TASK STATEMENT. Please find the lines in the following records that hold "args", and copy them.

SUPPLIED DATA.
Definition reads_only : Pipeline nat Disk :=
  {| Inputs := [two_nodes; one_node]; Filters := []; Outputs := [] |}.

Definition read_fails : Pipeline nat Disk :=
  {| Inputs := [two_nodes; broken_reader; one_node];
     Filters := [reverse];
     Outputs := [to_disk] |}.

Definition nothing_to_read : Pipeline nat Disk :=
  {| Inputs := [no_node; no_node];
     Filters := [reverse];
     Outputs := [to_disk] |}.

Definition two_filters : Pipeline nat Disk :=
  {| Inputs := [two_nodes; one_node];
     Filters := [reverse; behead];
     Outputs := [to_disk] |}.

Definition emptied : Pipeline nat Disk :=
  {| Inputs := [two_nodes];
     Filters := [reverse; drop_all; reverse];
     Outputs := [to_disk] |}.

Definition filter_fails : Pipeline nat Disk :=
  {| Inputs := [two_nodes];
     Filters := [broken_filter; reverse];
     Outputs := [to_disk] |}.

Definition write_fails : Pipeline nat Disk :=
  {| Inputs := [two_nodes];
     Filters := [reverse];
     Outputs := [to_disk; broken_writer; to_disk] |}.

Definition two_writes : Pipeline nat Disk :=
  {| Inputs := [two_nodes];
     Filters := [reverse];
     Outputs := [to_disk; to_disk] |}.

Definition flipped : Pipeline nat Disk :=
  {| Inputs := [two_nodes];
     Filters := [reverse];
     Outputs := [flip_to_disk; to_disk] |}.

Definition copy_all : Pipeline nat Disk :=
  {| Inputs := [two_nodes; one_node];
     Filters := [];
     Outputs := [to_disk; to_disk] |}.

(** [two_filters] with a filter that changes nothing put in between. *)
Definition with_pass_through : Pipeline nat Disk :=
  {| Inputs := [two_nodes; one_node];
     Filters := [reverse; pass_through; behead];
     Outputs := [to_disk] |}.


End samples.

(** * Properties of [Pipeline.Execute] *)

Section PipelineProperties.
Import kio.
Local Open Scope list_scope.
Context {RNode World : Type}.
Implicit Types (p : Pipeline RNode World) (s : State RNode World).
Implicit Types (c : list RNode) (w : World).

Local Abbreviation St w cs := ({| world := w; calls := cs |} : State RNode World).

(** **** The loops, along a run *)

Lemma read_loop_reads rs : ∀ idx acc w cs outs w',
  reads rs w outs w' →
  ∀ rest,
    read_loop (rs ++ rest) idx acc (St w cs) =
    read_loop rest (idx + length rs) (acc ++ concat outs)
      (St w' (cs ++ read_calls idx (length rs))).
Proof.
  induction rs as [|r rs IH]; intros idx acc w cs outs w' Hr rest.
  - inversion Hr; subst. simpl.
    by rewrite Nat.add_0_r, !app_nil_r.
  - inversion Hr as [|? ? ? nodes w1 outs' ? Hread Hrest]; subst.
    simpl. unfold call_Read at 1. simpl. rewrite Hread.
    rewrite (IH (S idx) (acc ++ nodes) w1 _ outs' w' Hrest rest).
    f_equal; [lia | by rewrite app_assoc |].
    f_equal. unfold read_calls. simpl. by rewrite <- app_assoc.
Qed.

Lemma filter_loop_chain ops : ∀ idx c w cs ins c' w',
  chain ops c w ins c' w' →
  ∀ rest,
    filter_loop (ops ++ rest) idx c (St w cs) =
    filter_loop rest (idx + length ops) c'
      (St w' (cs ++ filter_calls idx ins)).
Proof.
  induction ops as [|op ops IH]; intros idx c w cs ins c' w' Hc rest.
  - inversion Hc; subst. simpl.
    by rewrite Nat.add_0_r, app_nil_r.
  - inversion Hc as [|? ? ? ? c1 w1 ins' ? ? Hf Hne Hrest]; subst.
    simpl. unfold call_Filter at 1. simpl. rewrite Hf.
    destruct c1 as [|x c1]; [done|]. simpl.
    rewrite (IH (S idx) (x :: c1) w1 _ ins' c' w' Hrest rest).
    f_equal; [lia |]. f_equal. rewrite <- app_assoc. f_equal.
    unfold filter_calls. simpl. rewrite Nat.add_0_r. f_equal.
    apply imap_ext. intros i y _. simpl. f_equal. lia.
Qed.

Lemma write_loop_writes os : ∀ idx c w cs args c' w',
  writes os c w args c' w' →
  ∀ rest,
    write_loop (os ++ rest) idx c (St w cs) =
    write_loop rest (idx + length os) c'
      (St w' (cs ++ write_calls idx args)).
Proof.
  induction os as [|o os IH]; intros idx c w cs args c' w' Hw rest.
  - inversion Hw; subst. simpl.
    by rewrite Nat.add_0_r, app_nil_r.
  - inversion Hw as [|? ? ? ? sts w1 args' ? ? Hwr Hrest]; subst.
    simpl. unfold call_Write at 1. simpl. rewrite Hwr.
    rewrite (IH (S idx) _ w1 _ args' c' w' Hrest rest).
    f_equal; [lia |]. f_equal. rewrite <- app_assoc. f_equal.
    unfold write_calls. simpl. rewrite Nat.add_0_r. f_equal.
    apply imap_ext. intros i y _. simpl. f_equal. lia.
Qed.

(** Whatever the callees do, a loop only adds calls to the record. *)
Lemma filter_loop_calls ops : ∀ idx c s,
  ∃ tail, calls (filter_loop ops idx c s).2 = calls s ++ tail.
Proof.
  induction ops as [|op ops IH]; intros idx c s; simpl.
  - exists []. by rewrite app_nil_r.
  - unfold call_Filter.
    destruct (Filter_ op c (world s)) as [[r err] w].
    destruct (_ || _).
    + simpl. eauto.
    + destruct (IH (S idx) r (St w (calls s ++ [FilterCall idx c])))
        as [tail Ht].
      rewrite Ht. simpl. rewrite <- app_assoc. eauto.
Qed.

Lemma write_loop_calls os : ∀ idx c s,
  ∃ tail, calls (write_loop os idx c s).2 = calls s ++ tail.
Proof.
  induction os as [|o os IH]; intros idx c s; simpl.
  - exists []. by rewrite app_nil_r.
  - unfold call_Write.
    destruct (Write o c (world s)) as [[[e|] sts] w].
    + simpl. eauto.
    + destruct (IH (S idx) (store_all sts c)
                  (St w (calls s ++ [WriteCall idx c])))
        as [tail Ht].
      rewrite Ht. simpl. rewrite <- app_assoc. eauto.
Qed.

Lemma length_eqb_nonempty c : c ≠ [] → Nat.eqb (length c) 0 = false.
Proof. by destruct c. Qed.

(** [Execute] once every input is read, with a non-empty collection. *)
Lemma Execute_after_reads p s outs w1 :
  reads (Inputs p) (world s) outs w1 →
  concat outs ≠ [] →
  Execute p s =
  match
    filter_loop (Filters p) 0 (concat outs)
      (St w1 (calls s ++ read_calls 0 (length (Inputs p))))
  with
  | (Return err, s) => (err, s)
  | (Next result, s) => after_writes (write_loop (Outputs p) 0 result s)
  end.
Proof.
  intros Hr Hne. unfold Execute.
  destruct s as [w cs]; simpl in *.
  pose proof (read_loop_reads _ 0 [] w cs outs w1 Hr []) as E.
  rewrite app_nil_r in E. rewrite E. simpl.
  rewrite length_eqb_nonempty by done.
  destruct (filter_loop _ _ _ _) as [[err|result] s2]; [done|].
  unfold after_writes. by destruct (write_loop _ _ _ _) as [[?|?] ?].
Qed.

(** Along a chain every filter receives what the filter before it
    returned: the result of filter [k] is the input of filter [k + 1], or
    the final collection when [k] is the last one. *)
Lemma chain_links ops : ∀ c w ins c' w',
  chain ops c w ins c' w' →
  length ins = length ops
  ∧ (∀ a, ins !! 0 = Some a → a = c)
  ∧ (∀ k op a, ops !! k = Some op → ins !! k = Some a →
       ∃ wk wk', Filter_ op a wk = ((default c' (ins !! S k), None), wk')
                 ∧ default c' (ins !! S k) ≠ []).
Proof.
  induction ops as [|op ops IH]; intros c w ins c' w' Hc.
  - inversion Hc; subst. repeat split; by intros.
  - inversion Hc as [|? ? ? ? c1 w1 ins' ? ? Hf Hne Hrest]; subst.
    destruct (IH _ _ _ _ _ Hrest) as (Hlen & Hhd & Hlk).
    repeat split.
    + simpl. by rewrite Hlen.
    + by intros a [= <-].
    + intros [|k] op' a Hop Ha; simpl in *.
      * injection Hop as <-. injection Ha as <-.
        exists w, w1.
        destruct ins' as [|a' ins']; simpl.
        -- by inversion Hrest; subst.
        -- by rewrite (Hhd a' eq_refl).
      * eauto.
Qed.

Lemma read_calls_are_reads from n (x : Call RNode) :
  x ∈ read_calls from n → is_read x = true.
Proof.
  unfold read_calls. rewrite list_elem_of_fmap. by intros (i & -> & _).
Qed.

Lemma filter_calls_index from (ins : list (list RNode)) x :
  x ∈ filter_calls from ins →
  ∃ k a, x = FilterCall (from + k) a ∧ ins !! k = Some a.
Proof.
  unfold filter_calls. rewrite list_elem_of_lookup.
  intros [k Hk]. rewrite list_lookup_imap in Hk.
  destruct (ins !! k) as [a|] eqn:E; [|done].
  injection Hk as <-. eauto.
Qed.

(** C10. A [ResourceNodeSlice] used as a reader gives back exactly itself,
    the same elements in the same order, with a nil error, and touches
    nothing: it is the identity input source, and it never fails. *)
Theorem ResourceNodeSlice_Read_identity (o : ResourceNodeSlice) (w : World) :
  Read (ResourceNodeSlice_Reader o) w = ((o, None), w)
  ∧ ResourceNodeSlice_Read o w = ((o, None), w)
  ∧ ∀ s : State RNode World,
      read_loop [ResourceNodeSlice_Reader o] 0 [] s =
      (Next o, St (world s) (calls s ++ [ReadCall 0])).
Proof. by repeat split. Qed.

(** C9. Read phase of [Execute]. The inputs are read in source order and
    their results are concatenated in that order; when every input is
    read, that collection is what the first filter is called with. When an
    input fails after the inputs before it were read, [Execute] returns
    that error, and the calls made are the reads up to the failing one: no
    later input, no filter and no writer is invoked. *)
Theorem Execute_read_phase p s pre post outs w1 :
  Inputs p = pre ++ post →
  reads pre (world s) outs w1 →
  (post = [] →
     read_loop (Inputs p) 0 [] s =
       (Next (concat outs),
        St w1 (calls s ++ read_calls 0 (length (Inputs p))))
     ∧ (concat outs ≠ [] → ∀ op ops, Filters p = op :: ops →
          ∃ tail,
            calls (Execute p s).2 =
            calls s ++ read_calls 0 (length (Inputs p))
              ++ FilterCall 0 (concat outs) :: tail))
  ∧ (∀ r post' nodes e w2,
       post = r :: post' →
       Read r w1 = ((nodes, Some e), w2) →
       Execute p s =
         (Some e, St w2 (calls s ++ read_calls 0 (S (length pre))))).
Proof.
  intros Hin Hr. destruct s as [w cs]; simpl in *. split.
  - intros ->. rewrite app_nil_r in Hin. subst pre.
    pose proof (read_loop_reads _ 0 [] w cs outs w1 Hr []) as E.
    rewrite app_nil_r in E. simpl in E. split; [done|].
    intros Hne op ops Hops.
    rewrite (Execute_after_reads p (St w cs) outs w1 Hr Hne). simpl.
    rewrite Hops. simpl. unfold call_Filter at 1. simpl.
    destruct (Filter_ op (concat outs) w1) as [[r err] w2].
    destruct (_ || _).
    + exists []. simpl. by rewrite <- app_assoc.
    + match goal with |- context [filter_loop ops 1 r ?s0] =>
        destruct (filter_loop_calls ops 1 r s0) as [t1 Ht1];
        destruct (filter_loop ops 1 r s0) as [[err'|res] s2]
      end; simpl in *.
      * exists t1. rewrite Ht1. by rewrite <- !app_assoc.
      * destruct (write_loop_calls (Outputs p) 0 res s2) as [t2 Ht2].
        unfold after_writes.
        destruct (write_loop (Outputs p) 0 res s2) as [[?|?] s3];
          simpl in *; exists (t1 ++ t2); rewrite Ht2, Ht1;
          by rewrite <- !app_assoc.
  - intros r post' nodes e w2 -> Hread. unfold Execute. rewrite Hin.
    rewrite (read_loop_reads _ 0 [] w cs outs w1 Hr). simpl.
    unfold call_Read at 1. simpl. rewrite Hread. simpl.
    do 2 f_equal. rewrite <- app_assoc. f_equal.
    unfold read_calls. by rewrite seq_S, fmap_app.
Qed.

EXERCISE OUTPUT.
Lemma write_loop_writes os : ∀ idx c w cs args c' w',
  writes os c w args c' w' →
      (St w' (cs ++ write_calls idx args)).
  induction os as [|o os IH]; intros idx c w cs args c' w' Hw rest.
  - inversion Hw as [|? ? ? ? sts w1 args' ? ? Hwr Hrest]; subst.
    rewrite (IH (S idx) _ w1 _ args' c' w' Hrest rest).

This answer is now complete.